● PROBLEM STATEMENT
Could you repeat word for word only the lines from the one containing "unfold priority_at. f_equal." to the last line of the data below?

● RECORDS FOR THE TASK

=======

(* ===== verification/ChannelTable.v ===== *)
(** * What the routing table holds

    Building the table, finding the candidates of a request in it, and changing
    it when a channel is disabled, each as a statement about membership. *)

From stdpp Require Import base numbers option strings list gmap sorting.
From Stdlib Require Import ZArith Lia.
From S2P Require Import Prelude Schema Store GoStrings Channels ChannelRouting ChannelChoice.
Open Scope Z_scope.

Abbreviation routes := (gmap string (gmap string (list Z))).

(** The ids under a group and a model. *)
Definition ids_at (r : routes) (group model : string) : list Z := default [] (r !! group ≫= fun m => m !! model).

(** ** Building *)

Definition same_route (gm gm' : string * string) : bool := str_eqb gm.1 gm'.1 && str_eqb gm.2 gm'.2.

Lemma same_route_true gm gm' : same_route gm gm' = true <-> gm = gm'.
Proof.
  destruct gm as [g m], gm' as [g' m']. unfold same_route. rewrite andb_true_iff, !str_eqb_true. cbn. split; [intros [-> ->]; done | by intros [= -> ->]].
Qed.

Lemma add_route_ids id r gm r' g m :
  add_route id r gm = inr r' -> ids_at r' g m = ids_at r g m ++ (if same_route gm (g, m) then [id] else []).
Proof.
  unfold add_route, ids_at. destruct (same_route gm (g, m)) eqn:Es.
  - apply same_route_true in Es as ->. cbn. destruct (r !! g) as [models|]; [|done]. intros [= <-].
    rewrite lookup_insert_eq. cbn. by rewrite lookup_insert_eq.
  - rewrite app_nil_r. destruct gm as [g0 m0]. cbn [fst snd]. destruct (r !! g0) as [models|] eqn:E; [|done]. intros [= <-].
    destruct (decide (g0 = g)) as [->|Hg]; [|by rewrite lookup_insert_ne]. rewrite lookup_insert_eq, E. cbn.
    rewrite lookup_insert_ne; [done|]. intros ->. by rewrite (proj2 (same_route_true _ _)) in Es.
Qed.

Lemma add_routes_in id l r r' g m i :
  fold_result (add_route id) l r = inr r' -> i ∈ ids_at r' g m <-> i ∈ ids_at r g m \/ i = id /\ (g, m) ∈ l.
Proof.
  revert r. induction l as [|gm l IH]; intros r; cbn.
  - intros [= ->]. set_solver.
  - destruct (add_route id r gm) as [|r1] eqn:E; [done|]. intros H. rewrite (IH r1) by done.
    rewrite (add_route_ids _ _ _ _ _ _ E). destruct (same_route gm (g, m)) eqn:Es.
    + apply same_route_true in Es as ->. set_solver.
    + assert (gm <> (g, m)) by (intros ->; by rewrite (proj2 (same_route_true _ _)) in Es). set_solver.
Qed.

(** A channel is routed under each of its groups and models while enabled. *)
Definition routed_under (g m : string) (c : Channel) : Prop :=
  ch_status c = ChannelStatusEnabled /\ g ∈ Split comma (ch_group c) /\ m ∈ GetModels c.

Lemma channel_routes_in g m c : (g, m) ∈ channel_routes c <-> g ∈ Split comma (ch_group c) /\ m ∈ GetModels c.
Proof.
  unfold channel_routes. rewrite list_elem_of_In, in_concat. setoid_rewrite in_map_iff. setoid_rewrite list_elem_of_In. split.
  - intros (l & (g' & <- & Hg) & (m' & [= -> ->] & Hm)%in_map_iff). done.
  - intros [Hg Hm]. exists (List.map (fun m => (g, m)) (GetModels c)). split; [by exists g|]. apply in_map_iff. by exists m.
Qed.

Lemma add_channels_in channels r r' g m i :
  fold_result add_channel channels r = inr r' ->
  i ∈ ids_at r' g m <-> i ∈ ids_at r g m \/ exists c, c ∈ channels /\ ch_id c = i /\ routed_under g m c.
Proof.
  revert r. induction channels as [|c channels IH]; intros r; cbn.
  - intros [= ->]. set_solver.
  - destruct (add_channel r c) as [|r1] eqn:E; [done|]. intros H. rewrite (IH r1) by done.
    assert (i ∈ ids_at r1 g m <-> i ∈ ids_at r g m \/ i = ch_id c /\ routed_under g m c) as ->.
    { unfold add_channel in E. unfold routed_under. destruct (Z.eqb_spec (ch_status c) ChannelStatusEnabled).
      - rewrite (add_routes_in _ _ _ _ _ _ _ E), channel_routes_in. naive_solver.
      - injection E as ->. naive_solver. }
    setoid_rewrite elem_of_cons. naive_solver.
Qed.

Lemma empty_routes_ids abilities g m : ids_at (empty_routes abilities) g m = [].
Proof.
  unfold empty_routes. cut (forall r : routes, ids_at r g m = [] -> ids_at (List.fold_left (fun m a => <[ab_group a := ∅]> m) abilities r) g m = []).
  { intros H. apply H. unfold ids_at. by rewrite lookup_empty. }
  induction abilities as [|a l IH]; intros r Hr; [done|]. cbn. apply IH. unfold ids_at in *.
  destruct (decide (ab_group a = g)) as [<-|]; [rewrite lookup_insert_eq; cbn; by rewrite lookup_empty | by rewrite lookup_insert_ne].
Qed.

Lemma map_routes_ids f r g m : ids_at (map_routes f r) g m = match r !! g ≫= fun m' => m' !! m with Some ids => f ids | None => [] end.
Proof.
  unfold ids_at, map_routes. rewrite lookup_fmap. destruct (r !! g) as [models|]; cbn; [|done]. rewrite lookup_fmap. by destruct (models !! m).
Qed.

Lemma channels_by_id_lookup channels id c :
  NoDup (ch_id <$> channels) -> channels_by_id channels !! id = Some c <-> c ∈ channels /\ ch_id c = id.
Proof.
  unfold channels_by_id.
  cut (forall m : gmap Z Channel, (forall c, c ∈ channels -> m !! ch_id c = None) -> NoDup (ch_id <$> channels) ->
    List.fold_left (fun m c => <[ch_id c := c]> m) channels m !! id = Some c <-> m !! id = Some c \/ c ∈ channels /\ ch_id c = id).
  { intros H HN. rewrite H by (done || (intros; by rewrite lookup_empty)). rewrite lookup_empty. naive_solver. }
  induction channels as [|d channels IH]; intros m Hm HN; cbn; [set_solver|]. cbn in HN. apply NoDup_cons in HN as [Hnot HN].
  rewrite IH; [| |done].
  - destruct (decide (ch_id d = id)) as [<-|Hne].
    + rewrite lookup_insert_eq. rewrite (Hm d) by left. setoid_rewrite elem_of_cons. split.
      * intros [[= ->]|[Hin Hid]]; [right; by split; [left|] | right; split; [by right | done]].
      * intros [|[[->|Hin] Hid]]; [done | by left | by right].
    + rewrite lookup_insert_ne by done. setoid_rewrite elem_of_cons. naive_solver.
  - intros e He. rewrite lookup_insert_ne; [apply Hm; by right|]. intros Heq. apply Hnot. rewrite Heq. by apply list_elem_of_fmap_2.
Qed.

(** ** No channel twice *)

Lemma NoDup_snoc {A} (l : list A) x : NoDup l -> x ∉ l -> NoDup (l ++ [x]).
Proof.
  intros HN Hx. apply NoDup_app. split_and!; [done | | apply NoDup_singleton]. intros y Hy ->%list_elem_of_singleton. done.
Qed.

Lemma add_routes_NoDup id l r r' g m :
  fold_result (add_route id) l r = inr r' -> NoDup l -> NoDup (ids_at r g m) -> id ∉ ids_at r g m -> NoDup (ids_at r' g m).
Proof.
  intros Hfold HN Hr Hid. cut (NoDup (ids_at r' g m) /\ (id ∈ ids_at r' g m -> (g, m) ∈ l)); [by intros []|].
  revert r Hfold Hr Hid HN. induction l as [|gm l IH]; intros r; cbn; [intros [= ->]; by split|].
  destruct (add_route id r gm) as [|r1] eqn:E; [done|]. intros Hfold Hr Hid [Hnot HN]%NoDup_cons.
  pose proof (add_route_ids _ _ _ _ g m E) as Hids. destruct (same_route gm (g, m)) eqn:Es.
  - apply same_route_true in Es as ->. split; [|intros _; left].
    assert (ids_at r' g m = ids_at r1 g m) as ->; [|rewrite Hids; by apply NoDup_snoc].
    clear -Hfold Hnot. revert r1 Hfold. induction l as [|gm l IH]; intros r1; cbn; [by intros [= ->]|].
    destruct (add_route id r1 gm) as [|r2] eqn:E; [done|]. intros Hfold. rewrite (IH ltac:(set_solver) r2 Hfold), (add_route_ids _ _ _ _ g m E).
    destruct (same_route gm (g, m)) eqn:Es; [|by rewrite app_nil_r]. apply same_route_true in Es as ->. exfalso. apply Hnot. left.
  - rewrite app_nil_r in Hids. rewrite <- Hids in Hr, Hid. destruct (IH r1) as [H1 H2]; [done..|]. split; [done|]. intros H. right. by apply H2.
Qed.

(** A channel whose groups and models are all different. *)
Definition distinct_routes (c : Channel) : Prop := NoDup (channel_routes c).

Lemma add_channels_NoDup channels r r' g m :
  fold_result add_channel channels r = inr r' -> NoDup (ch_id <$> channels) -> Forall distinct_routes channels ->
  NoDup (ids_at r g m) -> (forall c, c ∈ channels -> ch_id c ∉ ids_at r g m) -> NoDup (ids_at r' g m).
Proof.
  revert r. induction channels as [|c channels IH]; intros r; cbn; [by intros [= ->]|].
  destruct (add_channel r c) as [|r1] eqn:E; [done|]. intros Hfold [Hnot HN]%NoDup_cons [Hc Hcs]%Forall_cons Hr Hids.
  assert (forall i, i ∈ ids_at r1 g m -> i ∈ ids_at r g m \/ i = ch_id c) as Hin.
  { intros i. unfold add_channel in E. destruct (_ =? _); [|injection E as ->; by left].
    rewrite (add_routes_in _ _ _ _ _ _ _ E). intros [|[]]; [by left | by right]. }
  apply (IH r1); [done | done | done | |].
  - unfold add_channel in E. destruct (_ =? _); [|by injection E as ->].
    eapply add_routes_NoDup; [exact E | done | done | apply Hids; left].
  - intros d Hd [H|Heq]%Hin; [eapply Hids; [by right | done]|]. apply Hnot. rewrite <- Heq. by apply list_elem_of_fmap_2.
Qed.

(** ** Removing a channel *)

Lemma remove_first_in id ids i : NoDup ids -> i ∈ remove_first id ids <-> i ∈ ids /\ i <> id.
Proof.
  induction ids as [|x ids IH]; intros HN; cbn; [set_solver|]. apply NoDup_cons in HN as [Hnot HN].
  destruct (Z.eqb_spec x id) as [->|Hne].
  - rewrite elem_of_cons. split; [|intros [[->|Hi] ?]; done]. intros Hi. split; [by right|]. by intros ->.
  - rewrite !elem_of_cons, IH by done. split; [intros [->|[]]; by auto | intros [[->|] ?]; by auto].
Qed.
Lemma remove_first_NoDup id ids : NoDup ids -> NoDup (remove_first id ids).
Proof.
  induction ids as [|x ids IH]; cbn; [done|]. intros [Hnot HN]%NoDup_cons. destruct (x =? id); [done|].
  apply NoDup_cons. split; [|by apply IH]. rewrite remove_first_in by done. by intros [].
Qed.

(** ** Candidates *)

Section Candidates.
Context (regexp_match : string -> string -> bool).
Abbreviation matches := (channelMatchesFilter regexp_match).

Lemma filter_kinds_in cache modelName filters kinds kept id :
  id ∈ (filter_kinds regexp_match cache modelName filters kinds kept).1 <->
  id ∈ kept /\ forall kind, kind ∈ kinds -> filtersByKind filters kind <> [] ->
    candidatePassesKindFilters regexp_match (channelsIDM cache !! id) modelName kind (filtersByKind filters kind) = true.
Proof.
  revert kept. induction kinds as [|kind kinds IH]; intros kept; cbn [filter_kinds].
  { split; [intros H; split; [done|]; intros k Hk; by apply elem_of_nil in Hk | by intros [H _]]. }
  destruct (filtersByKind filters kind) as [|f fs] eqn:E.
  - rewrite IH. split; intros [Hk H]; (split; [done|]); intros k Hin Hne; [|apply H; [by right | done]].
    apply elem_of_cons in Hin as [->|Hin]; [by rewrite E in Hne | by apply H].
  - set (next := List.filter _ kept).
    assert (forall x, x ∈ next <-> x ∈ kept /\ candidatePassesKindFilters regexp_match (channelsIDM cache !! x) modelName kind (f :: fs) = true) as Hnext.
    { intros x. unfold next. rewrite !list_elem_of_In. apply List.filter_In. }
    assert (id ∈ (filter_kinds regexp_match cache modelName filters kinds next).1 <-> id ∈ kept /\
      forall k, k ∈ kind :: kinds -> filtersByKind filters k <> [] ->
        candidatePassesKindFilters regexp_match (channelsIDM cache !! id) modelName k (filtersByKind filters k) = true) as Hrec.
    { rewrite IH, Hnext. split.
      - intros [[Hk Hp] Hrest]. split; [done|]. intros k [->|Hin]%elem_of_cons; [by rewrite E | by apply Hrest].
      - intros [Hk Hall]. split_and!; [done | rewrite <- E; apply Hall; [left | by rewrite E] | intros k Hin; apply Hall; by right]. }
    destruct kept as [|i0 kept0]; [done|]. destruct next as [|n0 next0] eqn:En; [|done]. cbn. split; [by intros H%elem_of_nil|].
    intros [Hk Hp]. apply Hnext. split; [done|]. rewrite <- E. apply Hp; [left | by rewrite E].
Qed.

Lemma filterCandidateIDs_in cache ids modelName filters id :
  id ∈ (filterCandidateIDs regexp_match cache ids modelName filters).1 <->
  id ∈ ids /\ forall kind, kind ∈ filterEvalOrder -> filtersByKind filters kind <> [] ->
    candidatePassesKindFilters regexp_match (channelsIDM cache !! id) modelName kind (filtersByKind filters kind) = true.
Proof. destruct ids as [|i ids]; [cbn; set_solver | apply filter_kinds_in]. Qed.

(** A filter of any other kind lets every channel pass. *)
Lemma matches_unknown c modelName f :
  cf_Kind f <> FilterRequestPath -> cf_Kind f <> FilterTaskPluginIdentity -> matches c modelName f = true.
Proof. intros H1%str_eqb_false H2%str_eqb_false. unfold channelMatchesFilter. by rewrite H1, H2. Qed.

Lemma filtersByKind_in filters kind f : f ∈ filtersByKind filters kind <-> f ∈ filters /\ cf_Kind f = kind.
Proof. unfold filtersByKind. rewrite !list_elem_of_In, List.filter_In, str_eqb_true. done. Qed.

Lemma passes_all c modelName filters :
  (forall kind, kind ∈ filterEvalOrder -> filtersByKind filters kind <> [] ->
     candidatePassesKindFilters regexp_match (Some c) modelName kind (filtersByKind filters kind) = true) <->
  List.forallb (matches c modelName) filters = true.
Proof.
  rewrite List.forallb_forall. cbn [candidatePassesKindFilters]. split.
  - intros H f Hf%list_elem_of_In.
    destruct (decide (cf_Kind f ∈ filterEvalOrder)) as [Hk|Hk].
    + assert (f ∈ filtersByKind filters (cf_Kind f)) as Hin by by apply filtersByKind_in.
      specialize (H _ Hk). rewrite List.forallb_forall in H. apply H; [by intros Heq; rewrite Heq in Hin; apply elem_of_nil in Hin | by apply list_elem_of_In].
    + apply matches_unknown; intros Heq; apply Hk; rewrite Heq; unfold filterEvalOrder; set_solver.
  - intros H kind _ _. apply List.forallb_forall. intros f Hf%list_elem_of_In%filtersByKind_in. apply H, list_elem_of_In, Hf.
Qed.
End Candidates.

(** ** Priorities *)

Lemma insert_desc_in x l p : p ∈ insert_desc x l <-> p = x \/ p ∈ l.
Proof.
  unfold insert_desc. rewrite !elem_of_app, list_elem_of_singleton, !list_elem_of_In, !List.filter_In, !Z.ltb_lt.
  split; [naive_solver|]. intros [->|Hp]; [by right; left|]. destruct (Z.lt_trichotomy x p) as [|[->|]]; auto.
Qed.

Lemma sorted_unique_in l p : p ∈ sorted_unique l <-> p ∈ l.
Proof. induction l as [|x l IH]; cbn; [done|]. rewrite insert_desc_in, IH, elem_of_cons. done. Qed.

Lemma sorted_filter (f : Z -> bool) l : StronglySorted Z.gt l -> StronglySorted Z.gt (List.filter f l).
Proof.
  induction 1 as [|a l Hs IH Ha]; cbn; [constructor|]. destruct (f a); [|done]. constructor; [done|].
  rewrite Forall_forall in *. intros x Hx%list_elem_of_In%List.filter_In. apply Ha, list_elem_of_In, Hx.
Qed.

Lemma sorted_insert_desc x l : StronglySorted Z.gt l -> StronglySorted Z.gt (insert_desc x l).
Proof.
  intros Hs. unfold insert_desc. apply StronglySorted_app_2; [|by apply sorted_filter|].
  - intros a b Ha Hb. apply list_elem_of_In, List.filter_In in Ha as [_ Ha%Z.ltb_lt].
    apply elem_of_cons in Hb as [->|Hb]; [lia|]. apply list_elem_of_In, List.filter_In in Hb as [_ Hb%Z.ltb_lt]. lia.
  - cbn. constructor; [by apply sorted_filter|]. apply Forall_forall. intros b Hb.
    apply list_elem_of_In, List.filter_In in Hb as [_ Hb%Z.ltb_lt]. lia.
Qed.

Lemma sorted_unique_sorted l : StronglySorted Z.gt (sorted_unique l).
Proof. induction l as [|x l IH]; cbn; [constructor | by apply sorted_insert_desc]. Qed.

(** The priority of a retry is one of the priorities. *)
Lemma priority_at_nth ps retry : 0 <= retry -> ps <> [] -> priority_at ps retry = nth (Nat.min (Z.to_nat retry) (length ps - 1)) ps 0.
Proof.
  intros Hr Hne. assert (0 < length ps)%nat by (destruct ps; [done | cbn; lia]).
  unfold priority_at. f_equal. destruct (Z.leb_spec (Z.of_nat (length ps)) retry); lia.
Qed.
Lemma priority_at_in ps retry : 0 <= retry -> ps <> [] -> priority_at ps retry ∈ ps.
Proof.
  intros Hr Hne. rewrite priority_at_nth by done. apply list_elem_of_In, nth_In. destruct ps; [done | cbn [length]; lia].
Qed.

=======

● ANSWER TO THIS EXERCISE
  unfold priority_at. f_equal. destruct (Z.leb_spec (Z.of_nat (length ps)) retry); lia.
Qed.
Lemma priority_at_in ps retry : 0 <= retry -> ps <> [] -> priority_at ps retry ∈ ps.
Proof.
  intros Hr Hne. rewrite priority_at_nth by done. apply list_elem_of_In, nth_In. destruct ps; [done | cbn [length]; lia].
Qed.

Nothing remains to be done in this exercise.